BEGIN THE RECORDS

(** * Survey word-frequency pipeline: a shallow embedding of
    [survey1_analysis_script.py] and the properties of its three stages
    (tokenization, frequency aggregation, table building).

    Conventions of the embedding.
    - Python [str] is [string], the bytes of its UTF-8 encoding; [str.lower]
      and [str.strip] work on the characters that these bytes encode, with
      the tables of Unicode 14.0.0 (CPython 3.11).  A byte that belongs to no
      character stands for the lone surrogate that Python keeps for it.
    - A cell of the sheet is a text or is missing; cells of other types
      (numbers, dates) are outside the model.
    - A Python exception is a [Raise] in the [result] monad.
    - A [collections.Counter] and the dictionary handed to [pd.DataFrame]
      are insertion-ordered, and their order is observable (tie-breaks of
      the ranking, order of the output columns): they are association lists
      in insertion order with assignment in place.  Dictionaries whose order
      is never observed ([counters], [sorted_data], a table row) are [gmap]s.
    - The spaCy pipeline [nlp] is a black box: a function from a text to the
      analysed document, or to an exception. *)

From Stdlib Require Import Strings.Ascii.
From stdpp Require Import gmap strings list fin_maps sorting.

Local Open Scope string_scope.
Local Open Scope nat_scope.
Local Open Scope list_scope.

(* ===================================================================== *)
(** * Exceptions *)
(* ===================================================================== *)

Inductive exn : Type :=
  | KeyError (key : string)
  | ValueError
  | OSError (filename : string)
  | CapabilityFailure (msg : string)
  | Diverged.

Inductive result (A : Type) : Type :=
  | Ok (a : A)
  | Raise (e : exn).
Arguments Ok {A} a.
Arguments Raise {A} e.

#[global] Instance result_ret : MRet result := λ A a, Ok a.
#[global] Instance result_bind : MBind result := λ A B f m,
  match m with
  | Ok a => f a
  | Raise e => Raise e
  end.
#[global] Instance result_fmap : FMap result := λ A B f m,
  match m with
  | Ok a => Ok (f a)
  | Raise e => Raise e
  end.

(** [for x in xs: s = body(s, x)], leaving the loop at the first exception. *)
Fixpoint for_each {A S : Type} (xs : list A) (body : S → A → result S) (s : S)
  : result S :=
  match xs with
  | [] => Ok s
  | x :: xs' => s' ← body s x; for_each xs' body s'
  end.

(* ===================================================================== *)
(** * Text primitives *)
(* ===================================================================== *)

Module Str.

Local Open Scope Z_scope.

(** ** Characters

    A Python [str] is held as its UTF-8 encoding: a [string] is the list of
    its bytes, and a character is the one to four bytes of a code point. *)

Definition code (b : ascii) : Z := Z.of_N (N_of_ascii b).
Definition byte (n : Z) : ascii := ascii_of_N (Z.to_N n).

(** The UTF-8 encoding of a code point. *)
Definition encode (c : Z) : string :=
  if c <? 0x80 then String (byte c) ""
  else if c <? 0x800 then
    String (byte (0xC0 + c / 0x40)) (String (byte (0x80 + c mod 0x40)) "")
  else if c <? 0x10000 then
    String (byte (0xE0 + c / 0x1000))
      (String (byte (0x80 + (c / 0x40) mod 0x40))
         (String (byte (0x80 + c mod 0x40)) ""))
  else
    String (byte (0xF0 + c / 0x40000))
      (String (byte (0x80 + (c / 0x1000) mod 0x40))
         (String (byte (0x80 + (c / 0x40) mod 0x40))
            (String (byte (0x80 + c mod 0x40)) ""))).

(** The well-formed byte sequences of UTF-8. *)
Definition cont (b : ascii) : bool := (0x80 <=? code b) && (code b <=? 0xBF).

Definition is1 (b1 : ascii) : bool := code b1 <? 0x80.

Definition is2 (b1 b2 : ascii) : bool :=
  (0xC2 <=? code b1) && (code b1 <=? 0xDF) && cont b2.

Definition is3 (b1 b2 b3 : ascii) : bool :=
  ((code b1 =? 0xE0) && (0xA0 <=? code b2) && (code b2 <=? 0xBF)
   || (0xE1 <=? code b1) && (code b1 <=? 0xEC) && cont b2
   || (code b1 =? 0xED) && (0x80 <=? code b2) && (code b2 <=? 0x9F)
   || (0xEE <=? code b1) && (code b1 <=? 0xEF) && cont b2)
  && cont b3.

Definition is4 (b1 b2 b3 b4 : ascii) : bool :=
  ((code b1 =? 0xF0) && (0x90 <=? code b2) && (code b2 <=? 0xBF)
   || (0xF1 <=? code b1) && (code b1 <=? 0xF3) && cont b2
   || (code b1 =? 0xF4) && (0x80 <=? code b2) && (code b2 <=? 0x8F))
  && cont b3 && cont b4.

(** The first character of a string and what follows it. *)
Definition next (s : string) : option (string * string) :=
  match s with
  | String b1 r1 =>
      if is1 b1 then Some (String b1 "", r1) else
      match r1 with
      | String b2 r2 =>
          if is2 b1 b2 then Some (String b1 (String b2 ""), r2) else
          match r2 with
          | String b3 r3 =>
              if is3 b1 b2 b3
              then Some (String b1 (String b2 (String b3 "")), r3) else
              match r3 with
              | String b4 r4 =>
                  if is4 b1 b2 b3 b4
                  then Some (String b1 (String b2 (String b3 (String b4 ""))),
                             r4)
                  else None
              | EmptyString => None
              end
          | EmptyString => None
          end
      | EmptyString => None
      end
  | EmptyString => None
  end.

(** The characters of a string, [list(s)].  A byte that begins no well-formed
    sequence is an item of its own: it stands for the lone surrogate that
    Python keeps for a byte it could not decode. *)
Fixpoint chars (s : string) : list string :=
  match s with
  | EmptyString => []
  | String b1 r1 =>
      if is1 b1 then String b1 "" :: chars r1 else
      match r1 with
      | String b2 r2 =>
          if is2 b1 b2 then String b1 (String b2 "") :: chars r2 else
          match r2 with
          | String b3 r3 =>
              if is3 b1 b2 b3
              then String b1 (String b2 (String b3 "")) :: chars r3
              else
              match r3 with
              | String b4 r4 =>
                  if is4 b1 b2 b3 b4
                  then String b1 (String b2 (String b3 (String b4 "")))
                       :: chars r4
                  else String b1 "" :: chars r1
              | EmptyString => String b1 "" :: chars r1
              end
          | EmptyString => String b1 "" :: chars r1
          end
      | EmptyString => String b1 "" :: chars r1
      end
  end.

(** The code point of a character, [ord(ch)]. *)
Definition point (ch : string) : Z :=
  match ch with
  | String b1 EmptyString =>
      if is1 b1 then code b1 else 0xDC00 + code b1
  | String b1 (String b2 EmptyString) =>
      (code b1 - 0xC0) * 0x40 + (code b2 - 0x80)
  | String b1 (String b2 (String b3 EmptyString)) =>
      (code b1 - 0xE0) * 0x1000 + (code b2 - 0x80) * 0x40 + (code b3 - 0x80)
  | String b1 (String b2 (String b3 (String b4 EmptyString))) =>
      (code b1 - 0xF0) * 0x40000 + (code b2 - 0x80) * 0x1000
      + (code b3 - 0x80) * 0x40 + (code b4 - 0x80)
  | _ => -1
  end.

Definition in_ranges (c : Z) (ranges : list (Z * Z)) : bool :=
  existsb (λ r, (r.1 <=? c) && (c <=? r.2)) ranges.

END THE RECORDS

◆ EXERCISE PROMPT ◆
Your response should hold the lines from the first line of the entries above through the line with "(** [for x in", each retyped exactly, and nothing else.

◆ RESPONSE ◆
(** * Survey word-frequency pipeline: a shallow embedding of
    [survey1_analysis_script.py] and the properties of its three stages
    (tokenization, frequency aggregation, table building).

    Conventions of the embedding.
    - Python [str] is [string], the bytes of its UTF-8 encoding; [str.lower]
      and [str.strip] work on the characters that these bytes encode, with
      the tables of Unicode 14.0.0 (CPython 3.11).  A byte that belongs to no
      character stands for the lone surrogate that Python keeps for it.
    - A cell of the sheet is a text or is missing; cells of other types
      (numbers, dates) are outside the model.
    - A Python exception is a [Raise] in the [result] monad.
    - A [collections.Counter] and the dictionary handed to [pd.DataFrame]
      are insertion-ordered, and their order is observable (tie-breaks of
      the ranking, order of the output columns): they are association lists
      in insertion order with assignment in place.  Dictionaries whose order
      is never observed ([counters], [sorted_data], a table row) are [gmap]s.
    - The spaCy pipeline [nlp] is a black box: a function from a text to the
      analysed document, or to an exception. *)

From Stdlib Require Import Strings.Ascii.
From stdpp Require Import gmap strings list fin_maps sorting.

Local Open Scope string_scope.
Local Open Scope nat_scope.
Local Open Scope list_scope.

(* ===================================================================== *)
(** * Exceptions *)
(* ===================================================================== *)

Inductive exn : Type :=
  | KeyError (key : string)
  | ValueError
  | OSError (filename : string)
  | CapabilityFailure (msg : string)
  | Diverged.

Inductive result (A : Type) : Type :=
  | Ok (a : A)
  | Raise (e : exn).
Arguments Ok {A} a.
Arguments Raise {A} e.

#[global] Instance result_ret : MRet result := λ A a, Ok a.
#[global] Instance result_bind : MBind result := λ A B f m,
  match m with
  | Ok a => f a
  | Raise e => Raise e
  end.
#[global] Instance result_fmap : FMap result := λ A B f m,
  match m with
  | Ok a => Ok (f a)
  | Raise e => Raise e
  end.

(** [for x in xs: s = body(s, x)], leaving the loop at the first exception. *)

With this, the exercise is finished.